Few projects are funded without acceptable answers to these issues.
- To
ensure the quality of your work, you should have an independent test
team that works in parallel to the development team. This team reports
change stories back to the team who then treats them exactly like a
requirement—they‘re estimated, prioritized, and put on the work item
stack (see "Scaling Test-Driven Development", www./architect/205207998).
- The
"work item stack" contains all of the potential items of work that a
team may need to address, not just stakeholder requirements. For
example, you need to set up people‘s workstations, fix defects, people
attend training, they take vacations, they review the work of other
teams, and so on. These are important activities that must be planned
for accordingly.
- Iterations can be any length, not just 30
days, and an individual team needs to determine which is best for them.
As Dr. Dobb‘s 2007 Agile Adoption Survey (www./architect/200001986) found, the most popular iteration length is two weeks.
- Effective
agile teams prove their architecture with code early in the project
(this is the Elaboration part of Elaboration and Construction).

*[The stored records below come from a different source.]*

(* ===== verification/Workload.v ===== *)
(** * [workload_gen/generator.py]: synthetic and replayed workloads

    [WorkloadGenerator] draws requests from a seeded [random.Random], or reads
    them from a trace.  The primitive draws of the standard generator (its
    Mersenne Twister and the logarithms of its continuous distributions) are the
    interface [Random], whose laws are the documented ranges; what the module
    builds on them ([uniform], [choice], [choices]) is defined here as CPython
    defines it.  Methods that draw are computations in the monad [gen] over the
    generator's state. *)

From S2P Require Import Prelude PyFloat PyOrder PyDict PyStr PyJson PyNum Config Types Samples.

Local Open Scope Z_scope.

(** ** The random source *)

Class Random (G : Type) := {
  rng_seed : Z → G;
  rng_random : G → float * G;                          (* [random()] *)
  rng_below : nat → G → nat * G;                       (* [_randbelow(n)] *)
  rng_expovariate : float → G → result (float * G);    (* [expovariate(rate)] *)
  rng_gauss : float → float → G → float * G;           (* [gauss(mu, sigma)] *)
  rng_lognormvariate : float → float → G → result (float * G);
  math_log : float → float                             (* [math.log] from 1 on *)
}.

(** [random()] is in [[0, 1)], [_randbelow(n)] below [n], an exponential draw
    with a positive rate is not negative, and a log-normal draw may overflow. *)
Class LawfulRandom (G : Type) `{Random G} : Prop := {
  random_range g : (0.0 <= (rng_random g).1)%float ∧ ((rng_random g).1 < 1.0)%float;
  below_range n g : (0 < n)%nat → ((rng_below n g).1 < n)%nat;
  expovariate_range rate g : (0.0 < rate)%float → ∃ x g', rng_expovariate rate g = Ok (x, g') ∧ (0.0 <= x)%float
}.

(** ** The monad *)

Record generator (G : Type) := {
  wg_random : G;
  wg_sessions : dict (string * string) (list string)
}.
Arguments wg_random {G} _.
Arguments wg_sessions {G} _.
Arguments Build_generator {G} _ _.

Definition gen (G A : Type) : Type := generator G → result (A * generator G).

#[export] Instance gen_ret {G} : MRet (gen G) := fun A a s => Ok (a, s).
#[export] Instance gen_bind {G} : MBind (gen G) := fun A B f m s =>
  match m s with Ok (a, s') => f a s' | Err e => Err e end.

Definition lift {G A} (r : result A) : gen G A := fun s =>
  match r with Ok a => Ok (a, s) | Err e => Err e end.

(** [[f(x) for x in l]] where [f] draws. *)
Fixpoint mapG {G A B} (f : A → gen G B) (l : list A) : gen G (list B) :=
  match l with
  | [] => mret []
  | x :: l' => y ← f x; ys ← mapG f l'; mret (y :: ys)
  end.

Section draws.
Context {G : Type} `{Random G}.

Definition with_random (s : generator G) (g : G) : generator G :=
  {| wg_random := g; wg_sessions := wg_sessions s |}.

Definition random : gen G float := fun s =>
  let '(x, g) := rng_random (wg_random s) in Ok (x, with_random s g).
(* ===== verification/Cache.v ===== *)
(** * [cache_directory/directory.py]: the KV cache directory

    The [defaultdict] of buckets is an association list in insertion order.  An
    entry's fields are assigned in place by [observe]; the entry objects are
    reachable only through their bucket, so the model replaces the entry.  The
    Redis side store is the interface of JsonText RedisStore.  An operation that raises
    returns [Err]; what it had already changed is not kept. *)

From S2P Require Import Prelude PyFloat PyOrder PyDict PyStr PyJson Types JsonText RedisStore Samples.

Local Open Scope Z_scope.

Record CacheEntry := {
  ce_key : string;
  ce_cluster_id : string;
  ce_pool_id : string;
  ce_size_tokens : Z;
  ce_size_gb : float;
  ce_available_ts : float;
  ce_last_touched : float;
  ce_hit_count : Z
}.

#[export] Instance CacheEntry_eq_dec : EqDecision CacheEntry.
Proof. solve_decision. Defined.

Notation buckets := (dict string (list CacheEntry)).

(** [KVCacheDirectory._key] *)
Definition _key (r : InferenceRequest) : string :=
  req_model_id r +:+ ":" +:+ req_tenant_id r +:+ ":" +:+
  default "None" (req_prefix_signature r).

(** ** Eviction *)

Definition fresh (ttl_s now : float) (e : CacheEntry) : bool :=
  (now - ce_last_touched e <=? ttl_s)%float.

(** One iteration of the loop over the snapshot [list(self.entries.items())]. *)
Definition evict_step (ttl_s now : float) (d : buckets) (kb : string * list CacheEntry) : buckets :=
  let survivors := filter (fun e => fresh ttl_s now e = true) kb.2 in
  match survivors with
  | [] => ddel d kb.1
  | _ :: _ => dset d kb.1 survivors
  end.

Definition evict_entries (ttl_s now : float) (d : buckets) : buckets :=
  fold_left (evict_step ttl_s now) d d.

(** ** Scoring *)

Definition location_bonus (cluster_id pool_id : string) (e : CacheEntry) : float :=
  if String.eqb (ce_cluster_id e) cluster_id && String.eqb (ce_pool_id e) pool_id then of_lit 1.0%float
  else if String.eqb (ce_cluster_id e) cluster_id then of_lit 0.7%float
  else of_lit 0.35%float.

Definition hit_ratio (ttl_s now : float) (cluster_id pool_id : string) (e : CacheEntry) : result float :=
  age ← py_div (now - ce_last_touched e)%float ttl_s;
  let freshness := pymax 0.1 (1.0 - age)%float in
  Ok (pymin 0.95 (freshness * location_bonus cluster_id pool_id e)%float).

Definition score_step (ttl_s now : float) (cluster_id pool_id : string) (prompt_tokens : Z)
    (best : float * Z) (e : CacheEntry) : result (float * Z) :=
  if (now <? ce_available_ts e)%float then Ok best else
  hit ← hit_ratio ttl_s now cluster_id pool_id e;
  reusable ← float_of_int (Z.min (ce_size_tokens e) prompt_tokens);
  saved_tokens ← ftrunc (reusable * hit)%float;
  Ok (if (best.1 <? hit)%float then (hit, saved_tokens) else best).

Definition score_bucket (ttl_s now : float) (cluster_id pool_id : string) (prompt_tokens : Z)
    (bucket : list CacheEntry) : result (float * Z) :=
  best ← foldM (score_step ttl_s now cluster_id pool_id prompt_tokens) (of_lit 0.0%float, 0) bucket;
  Ok (fround 4 best.1, best.2).

(** ** Trimming *)

Definition hot_key (e : CacheEntry) : Z * float := (ce_hit_count e, ce_last_touched e).
Definition hot_ltb : Z * float → Z * float → bool := lex_ltb Z.eqb Z.ltb fltb.
Lemma steps_progress out0 st st' : progress out0 st → rtc launch_step st st' → progress out0 st'.
Proof.
  intros Hp Hs. induction Hs as [|st st1 st' H1 _ IH]; [done|]. apply IH.
  by apply (step_progress out0 (ls_waiting st) st st1).
Qed.

(** Each thread runs once, so a launch ends. *)
Lemma launch_terminates st : Acc (flip launch_step) st.
Proof.
  remember (length (ls_waiting st)) as n eqn:En. revert st En. induction n as [n IH] using lt_wf_ind. intros st ->.
  constructor. intros st' Hs. unfold flip in Hs. apply (IH (length (ls_waiting st'))); [|done].
  destruct Hs. simpl. rewrite !length_app. simpl. lia.
Qed.

Lemma run_in_order l out : rtc launch_step {| ls_waiting := l; ls_out := out |} {| ls_waiting := []; ls_out := fold_left store l out |}.
Proof.
  revert out. induction l as [|i l IH]; intros out; [apply rtc_refl|]. cbn [fold_left].
  eapply rtc_l; [exact (thread_runs [] i l out)|apply IH].
Qed.

Lemma start_progress count : progress (replicate count (of_lit 0.0)) (launch_start count).
Proof.
  split; [apply NoDup_seq|]. split; [done|]. intros i x Hx. cbn [launch_start ls_out ls_waiting]. rewrite Hx.
  apply lookup_replicate in Hx as [-> Hi]. rewrite decide_True; [done|]. apply elem_of_seq. split; [lia|].
  unfold grid. pose proof (Nat.div_mod_eq (count + 255) 256). pose proof (Nat.mod_upper_bound (count + 255) 256). lia.
Qed.

(** The array a launch of [count] threads' worth of work leaves, in any order. *)
Lemma launch_result count out : rtc launch_step (launch_start count) {| ls_waiting := []; ls_out := out |} →
  out = map (fun i => default (of_lit 0.0) (body i)) (seq 0 count).
Proof.
  intros Hs. destruct (steps_progress _ _ _ (start_progress count) Hs) as (_ & Hlen & Hi). cbn [ls_out ls_waiting] in *.
  rewrite length_replicate in Hlen. apply list_eq. intros i. destruct (decide (i < count)%nat) as [Hlt|Hge].
  - rewrite (Hi i (of_lit 0.0)) by (by apply lookup_replicate). rewrite decide_False by apply not_elem_of_nil.
    change (map ?f ?l) with (f <$> l). rewrite list_lookup_fmap, lookup_seq_lt by done. done.
  - rewrite !lookup_ge_None_2; [done|rewrite length_map, length_seq; lia|lia].
Qed.

Lemma launch_any_order count out : (0 < count)%nat →
  rtc launch_step (launch_start count) {| ls_waiting := []; ls_out := out |} → launch count = Ok out.
Proof.
  intros Hc Hs. unfold launch. destruct (Nat.eqb_spec (grid count) 0) as [H0|_].
  { exfalso. unfold grid in H0. apply Nat.div_small_iff in H0; lia. }
  f_equal. rewrite (launch_result count out Hs). apply launch_result. apply run_in_order.
Qed.

Lemma launch_values count : (0 < count)%nat → launch count = Ok (map (fun i => default (of_lit 0.0) (body i)) (seq 0 count)).
Proof.
  intros Hc. apply launch_any_order; [done|]. pose proof (run_in_order (threads count) (replicate count (of_lit 0.0))) as Hr.
  rewrite <- (launch_result count _ Hr). exact Hr.
Qed.
End launch.

(** ** [CudaScoringEngine]

    An engine is its flag [available]; when it is set, the constructor has
    compiled the three modules. *)
Definition CudaScoringEngine := bool.

Definition kernel_files : list string := ["cache_score_kernel.cu"; "topology_cost_kernel.cu"; "load_balance_kernel.cu"].

(** [_compile_modules]: [read] reads a file of the kernel directory,
    [source_module] compiles it. *)
Definition _compile_modules (read : string → result string) (source_module : string → result unit) : result unit :=
  foldM (fun _ file => source ← read file; source_module source) tt kernel_files.

(** The constructor: [use_cuda] is the environment variable; numpy and pycuda
    are there or not. *)
Definition make_cuda_engine (use_cuda : string) (numpy : bool) (source_module : option (string → result unit))
    (read : string → result string) : result CudaScoringEngine :=
  let enabled := String.eqb use_cuda "1" in
  match enabled && numpy, source_module with
  | true, Some compile => _ ← _compile_modules read compile; Ok true
  | _, _ => Ok false
  end.

Definition _gpu_cache_bonus (cache_hits saved_tokens : list float) : result (list float) :=
  let count := length cache_hits in
  let hits := map to_f32 cache_hits in
  let saved := map to_f32 saved_tokens in
  launch (cache_score_kernel hits saved count) count.

Definition _gpu_topology_penalty (topology_affinity network_costs : list float) : result (list float) :=
  let count := length topology_affinity in
  let affinity := map to_f32 topology_affinity in
  let network := map to_f32 network_costs in
  launch (topology_cost_kernel affinity network count) count.

Definition _gpu_load_penalty (queue_delay congestion memory_headroom : list float) : result (list float) :=
  let count := length queue_delay in
  let queue := map to_f32 queue_delay in
  let cong := map to_f32 congestion in
  let memory := map to_f32 memory_headroom in
  launch (load_balance_kernel queue cong memory count) count.

Definition cache_bonus (hit saved : float) : float := fround 4 (hit * (1.0 + (saved / 8192.0))).

Definition topology_penalty (affinity net : float) : float := fround 4 (pymax 0.0 (net - affinity)).

Definition load_penalty (queue cong mem : float) : float :=
  fround 4 ((queue / 1000.0) + cong + pymax 0.0 (1.0 - (mem / 64.0))).

(** [zip] stops at the shortest list. *)
Definition zip3 {A B C} (l : list A) (k : list B) (m : list C) : list (A * B * C) :=
  zip (zip l k) m.

(** The three assignments to [candidate.score_breakdown]. *)
Definition set_features (c : CandidatePlacement) (cache topo load : float) : CandidatePlacement :=
  set_score_breakdown c
    (dset (dset (dset (cand_score_breakdown c) "cuda_cache_bonus" cache)
      "cuda_topology_penalty" topo) "cuda_load_penalty" load).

Although purists claim that you should prioritize based solely on
business concerns, the reality is that it behooves you to address
technically risky requirements early in the lifecycle. Luckily,
business value and technical risk often go hand-in-hand, so you rarely
need to "game" your work item stack much to accommodate this strategy.
- The
Transition phase provides time to successfully release software into
production. This effort includes training people, finalizing testing,
finalizing documentation, pilot/beta testing, and deploying the system;
see "The Agile End Game" (www./architect/198800565) for more detail.
- Enhancement
requests and defect reports are identified once the system is in
production and treated as new work items that must be prioritized.
[Click image to view at full size]
Figure 2: The Agile Software Development Lifecycle. The full
development lifecycle must address project initiation, construction,
and deployment.
Since the late 1990s, I‘ve written that effective software
development is serial in the large, iterative in the small, delivering
incremental releases over time. Over the past few years the rhetoric
around agile software development has unfortunately drowned out the
"serial in the large" part of the message, forcing many people to
rediscover proven techniques and strategies. If the lifecycle of Figure
2 makes sense to you, and you‘d like to extend Scrum to address these
issues, I suspect that you‘ll find that the OpenUP, downloadable free
of charge at www./epf, will be of interest to you.